Trump est un homme d'affaires puissant, et le 20 janvier, il sera l'être humain le plus puissant du monde. Il a déjà à ses côtés le magnat des médias, Rupert Murdoch (chef de Fox News et propriétaire du Wall Street Journal, du New York Post et d'autres publications). Cependant, on peut affirmer que tous les propriétaires d'une publication d'information ne sont pas pro-Trump. Prenez par exemple Jeff Bezos, le propriétaire du Washington Post, qui a énormément critiqué Trump. Il est sorti pour dire que les actions de Trump éroderaient la démocratie. Et n'oublions pas non plus la guerre époustouflante, controversée et virulente entre le président élu et le New York Times, où le premier a maintes fois qualifié le Times de publication défaillante. Cependant, l'éditeur du Times, Arthur Sulzberger Jr., a déclaré publiquement (novembre 2016) que Trump serait couvert sans parti pris. Le Times n'a certainement pas peur - notre rapport d'enquête a démontré notre courage à maintes reprises. Ce journalisme intrépide et âprement disputé sera toujours l'épine dorsale du Times, quel que soit le président. Ceci, bien sûr, est un instantané de ceux qui soutiennent Trump et de ceux qui ne le font pas.
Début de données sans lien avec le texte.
Lemma wp_run {A} (m : M S A) (Q : A -> S -> Prop) s a s' :
  m s = Ret (a, s') -> Q a s' -> wp m Q s.
Proof. unfold wp. intros ->. done. Qed.

Lemma wp_Q_run {A} (m : M S A) s a s' : wp m (fun a0 s0 => a0 = a /\ s0 = s') s -> m s = Ret (a, s').
Proof. intros H. apply wp_iff in H as (? & ? & -> & -> & ->). done. Qed.

Lemma bind_run {A B} (m : M S A) (k : A -> M S B) s a s' :
  m s = Ret (a, s') -> (m ≫= k) s = k a s'.
Proof. unfold mbind, M_bind. by intros ->. Qed.

Lemma try_run {A B E} (m : M S (result A E)) (k : A -> M S (result B E)) s r s' :
  m s = Ret (r, s') ->
  try m k s = match r with Ok a => k a s' | Err e => Ret (Err e, s') end.
Proof. intros H. unfold try. rewrite (bind_run _ _ _ _ _ H). by destruct r. Qed.

Lemma wp_ret {A} (a : A) (Q : A -> S -> Prop) s : Q a s -> wp (mret a) Q s.
Proof. done. Qed.

Lemma wp_bind {A B} (m : M S A) (k : A -> M S B) (Q : B -> S -> Prop) s :
  wp m (fun a => wp (k a) Q) s -> wp (m ≫= k) Q s.
Proof. unfold wp, mbind, M_bind. destruct (m s) as [[]| |]; done. Qed.

Lemma wp_try {A B E} (m : M S (result A E)) (k : A -> M S (result B E))
    (Q : result B E -> S -> Prop) s :
  wp m (fun r => match r with Ok a => wp (k a) Q | Err e => Q (Err e) end) s ->
  wp (try m k) Q s.
Proof.
  intros H. apply wp_bind. unfold wp in *.
  destruct (m s) as [[[]]| |]; done.
Qed.

Lemma wp_mono {A} (m : M S A) (P Q : A -> S -> Prop) s :
  (forall a s', P a s' -> Q a s') -> wp m P s -> wp m Q s.
Proof. unfold wp. destruct (m s) as [[]| |]; auto. Qed.

Lemma wp_gets {A} (f : S -> A) (Q : A -> S -> Prop) s :
  Q (f s) s -> wp (gets f) Q s.
Proof. done. Qed.

Lemma wp_modify (f : S -> S) (Q : unit -> S -> Prop) s :
  Q tt (f s) -> wp (modify f) Q s.
Proof. done. Qed.

Lemma wp_lift {A} (o : outcome A) a (Q : A -> S -> Prop) s :
  o = Ret a -> Q a s -> wp (lift o) Q s.
Proof. intros ->. done. Qed.

(** A loop over a list, by an invariant on the elements still to visit. *)
Lemma wp_for_each {A} (f : A -> M S unit) (xs : list A)
    (I : list A -> S -> Prop) s :
  I xs s ->
  (forall x rest s, I (x :: rest) s -> wp (f x) (fun _ => I rest) s) ->
  wp (for_each f xs) (fun _ => I []) s.
Proof.
  intros H Hf. revert s H. induction xs as [|x xs IH]; intros s H; [done|].
  apply wp_bind. eapply wp_mono; [|by apply Hf]. intros u s' H'. by apply IH.
Qed.

Lemma wp_for_each_try {A E} (f : A -> M S (result unit E)) (xs : list A)
    (I : list A -> S -> Prop) (R : E -> S -> Prop) s :
  I xs s ->
  (forall x rest s, I (x :: rest) s ->
    wp (f x) (fun r s' => match r with Ok _ => I rest s' | Err e => R e s' end) s) ->
  wp (for_each_try f xs)
     (fun r s' => match r with Ok _ => I [] s' | Err e => R e s' end) s.
Proof.
  intros H Hf. revert s H. induction xs as [|x xs IH]; intros s H; [done|].
  apply wp_try. eapply wp_mono; [|by apply Hf].
  intros [u|e] s' H'; [by apply IH | done].
Qed.

End wp_rules.

Create HintDb wp.
#[export] Hint Resolve wp_ret wp_gets wp_modify : wp.

(** One step of a [wp] goal. *)
Ltac wp_step :=
  match goal with
  | |- wp (mret _) _ _ => apply wp_ret
  | |- wp (mbind _ _) _ _ => apply wp_bind
  | |- wp (try _ _) _ _ => apply wp_try
  | |- wp (gets _) _ _ => apply wp_gets
  | |- wp (modify _) _ _ => apply wp_modify
  end.
Ltac wp_steps := repeat (wp_step; cbv beta).

(** Use a proved specification of the first call of the goal. *)
Tactic Notation "wp_call" uconstr(H) :=
  eapply wp_mono; [|eapply H]; cbv beta.

(** ** Lenses: the part of a larger state a component keeps *)

Record lens (S A : Type) := Lens { view : S -> A; set : A -> S -> S }.
Arguments Lens {S A} _ _.
Arguments view {S A} _ _.
Arguments set {S A} _ _ _.

Class LensLaws {S A} (l : lens S A) : Prop := {
  view_set : forall a s, view l (set l a s) = a;
  set_view : forall s, set l (view l s) s = s;
  set_set : forall a b s, set l a (set l b s) = set l a s
}.

(** Run an operation of a component inside the larger state. *)
Definition zoom {S A B} (l : lens S A) (m : M A B) : M S B := fun s =>
  match m (view l s) with
  | Ret (b, a) => Ret (b, set l a s)
  | Panic e => Panic e
  | UB e => UB e
  end.

Lemma wp_zoom {S A B} (l : lens S A) (m : M A B) (Q : B -> S -> Prop) s :
  wp m (fun b a => Q b (set l a s)) (view l s) -> wp (zoom l m) Q s.
Proof. unfold wp, zoom. destruct (m (view l s)) as [[]| |]; done. Qed.

(** ** 64-bit arithmetic

    [usize] and [u64] are the same width on the target.  Plain [+], [-], [*]
    panic on overflow in the default (debug) build and wrap in a release build;
    [Makefile] offers both. *)

Inductive profile := Debug | Release.

Definition u64_limit : Z := 2 ^ 64.
Definition wrap64 (z : Z) : Z := z `mod` u64_limit.
Definition in_u64 (z : Z) : Prop := 0 <= z < u64_limit.

Definition arith (p : profile) (msg : string) (z : Z) : outcome Z :=
  if bool_decide (0 <= z < u64_limit) then Ret z
  else match p with Debug => Panic msg | Release => Ret (wrap64 z) end.

Definition u64_add p a b := arith p "attempt to add with overflow" (a + b).
Definition u64_sub p a b := arith p "attempt to subtract with overflow" (a - b).
Definition u64_mul p a b := arith p "attempt to multiply with overflow" (a * b).

Definition checked_add (a b : Z) : option Z :=
  if bool_decide (a + b < u64_limit) then Some (a + b) else None.
Definition checked_mul (a b : Z) : option Z :=
  if bool_decide (a * b < u64_limit) then Some (a * b) else None.

Lemma arith_exact p msg z : in_u64 z -> arith p msg z = Ret z.
Proof. intros H. unfold arith. by rewrite bool_decide_true. Qed.

Lemma wrap64_small z : in_u64 z -> wrap64 z = z.
Proof. apply Z.mod_small. Qed.

Lemma wrap64_range z : in_u64 (wrap64 z).
Proof. apply Z.mod_pos_bound. unfold u64_limit. lia. Qed.

(** Case analysis on boolean integer comparisons. *)
Ltac zcases :=
  repeat match goal with
  | |- context [?a =? ?b] => destruct (Z.eqb_spec a b)
  | |- context [?a <? ?b] => destruct (Z.ltb_spec a b)
  | |- context [?a <=? ?b] => destruct (Z.leb_spec a b)
  | H : context [?a =? ?b] |- _ => destruct (Z.eqb_spec a b)
  | H : context [?a <? ?b] |- _ => destruct (Z.ltb_spec a b)
  | H : context [?a <=? ?b] |- _ => destruct (Z.leb_spec a b)
  end.

(** Linear arithmetic with division and remainder by constants. *)
Ltac zdiv := Z.div_mod_to_equations; lia.

(** Linear arithmetic with the limits of a 64-bit word. *)
Ltac u64 := unfold in_u64, u64_limit in *; change (2 ^ 64) with 18446744073709551616 in *.

(** One bit of a number. *)
Lemma land_pow2 a n : 0 <= n -> Z.land a (2 ^ n) = if Z.testbit a n then 2 ^ n else 0.
Proof.
  intros Hn. apply Z.bits_inj'. intros m Hm. rewrite Z.land_spec, Z.pow2_bits_eqb by done.
  destruct (Z.eqb_spec n m) as [<-|Hne].
  - rewrite andb_true_r. destruct (Z.testbit a n); [by rewrite Z.pow2_bits_true|by rewrite Z.bits_0].
  - rewrite andb_false_r. destruct (Z.testbit a n); [by rewrite Z.pow2_bits_false|by rewrite Z.bits_0].
Qed.

(** ** Flag sets

    The [bitflags] crate (third party): a flag type is its bits; the operations
    that inspect them are parameters with the behaviour the crate documents. *)

Class Bitflags := {
  from_bits : Z -> Z -> option Z;            (* all flags, bits *)
  from_bits_truncate : Z -> Z -> Z;
  contains : Z -> Z -> bool
}.

Class BitflagsLaws (B : Bitflags) : Prop := {
  from_bits_some : forall all b, Z.land b (Z.lnot all) = 0 -> from_bits all b = Some b;
  from_bits_none : forall all b, Z.land b (Z.lnot all) <> 0 -> from_bits all b = None;
  from_bits_truncate_spec : forall all b, from_bits_truncate all b = Z.land b all;
  contains_spec : forall a b, contains a b = (Z.land a b =? b)
}.

Definition bitflags_crate : Bitflags := {|
  from_bits all b := if Z.land b (Z.lnot all) =? 0 then Some b else None;
  from_bits_truncate all b := Z.land b all;
  contains a b := Z.land a b =? b
|}.

Lemma bitflags_crate_laws : BitflagsLaws bitflags_crate.
Proof.
  split; cbn; [intros all b -> | intros all b H | |]; try done.
  by rewrite (proj2 (Z.eqb_neq _ _)).
Qed.

(** ** Lists *)

Lemma list_lookup_insert_cases {A} (l : list A) i j x y :
  <[i := x]> l !! j = Some y ->
  (i = j /\ x = y /\ (i < length l)%nat) \/ (i <> j /\ (l !! j = Some y)).
Proof.
  intros H. destruct (decide (i = j)) as [->|Hne].
  - left. assert (j < length l)%nat as Hl.
    { apply lookup_lt_Some in H. by rewrite length_insert in H. }
    rewrite list_lookup_insert_eq in H by done. naive_solver.
  - right. by rewrite list_lookup_insert_ne in H.
Qed.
Indépendamment de ceux qui sont contre Trump, le président élu est conscient du commandement inimitable qu'il exerce, c'est pourquoi il n'hésite pas à se lancer dans une diatribe contre les médias. Et les journalistes américains chevronnés sont conscients du nuage sombre qui plane sur la liberté de l'US Press Corps. L'année dernière, la journaliste multi-récompensée Christiane Amanpour de CNN a profité de la cérémonie de remise des prix du Comité pour la protection des journalistes pour exprimer ses inquiétudes concernant la probabilité que la presse libre soit menottée. des autoritaires comme Sisi, Erdoğan, Poutine, les ayatollahs, Duterte, et al… Les médias sont d'abord accusés d'incitation, puis de sympathie, puis d'association – jusqu'à ce qu'ils se retrouvent soudainement accusés d'être des terroristes à part entière et des subversifs. Ensuite, ils finissent menottés, dans des cages, dans des tribunaux kangourous, en prison – et puis qui sait ? Lors du même événement, le rédacteur en chef du New Yorker, David Remnick, a fait écho aux points de vue d'Amanpour en déclarant : Cette année, les menaces contre la liberté de la presse sont assez proches de nous. C'est ici.

L'ère de Trump préfigure une réalité sombre et macabre pour l'American Press Corps. Il va falloir s'unir et vraiment mener ce combat avec acharnement. Hier soir, lorsque Barack Obama a pris la parole lors de sa dernière conférence de presse en tant que président des États-Unis, il a terminé son discours avec, Merci beaucoup, presse. Bonne chance! Puis il a touché du bois, deux fois, avant de quitter la scène.

Bonne chance, US Press Corps. Bonne chance.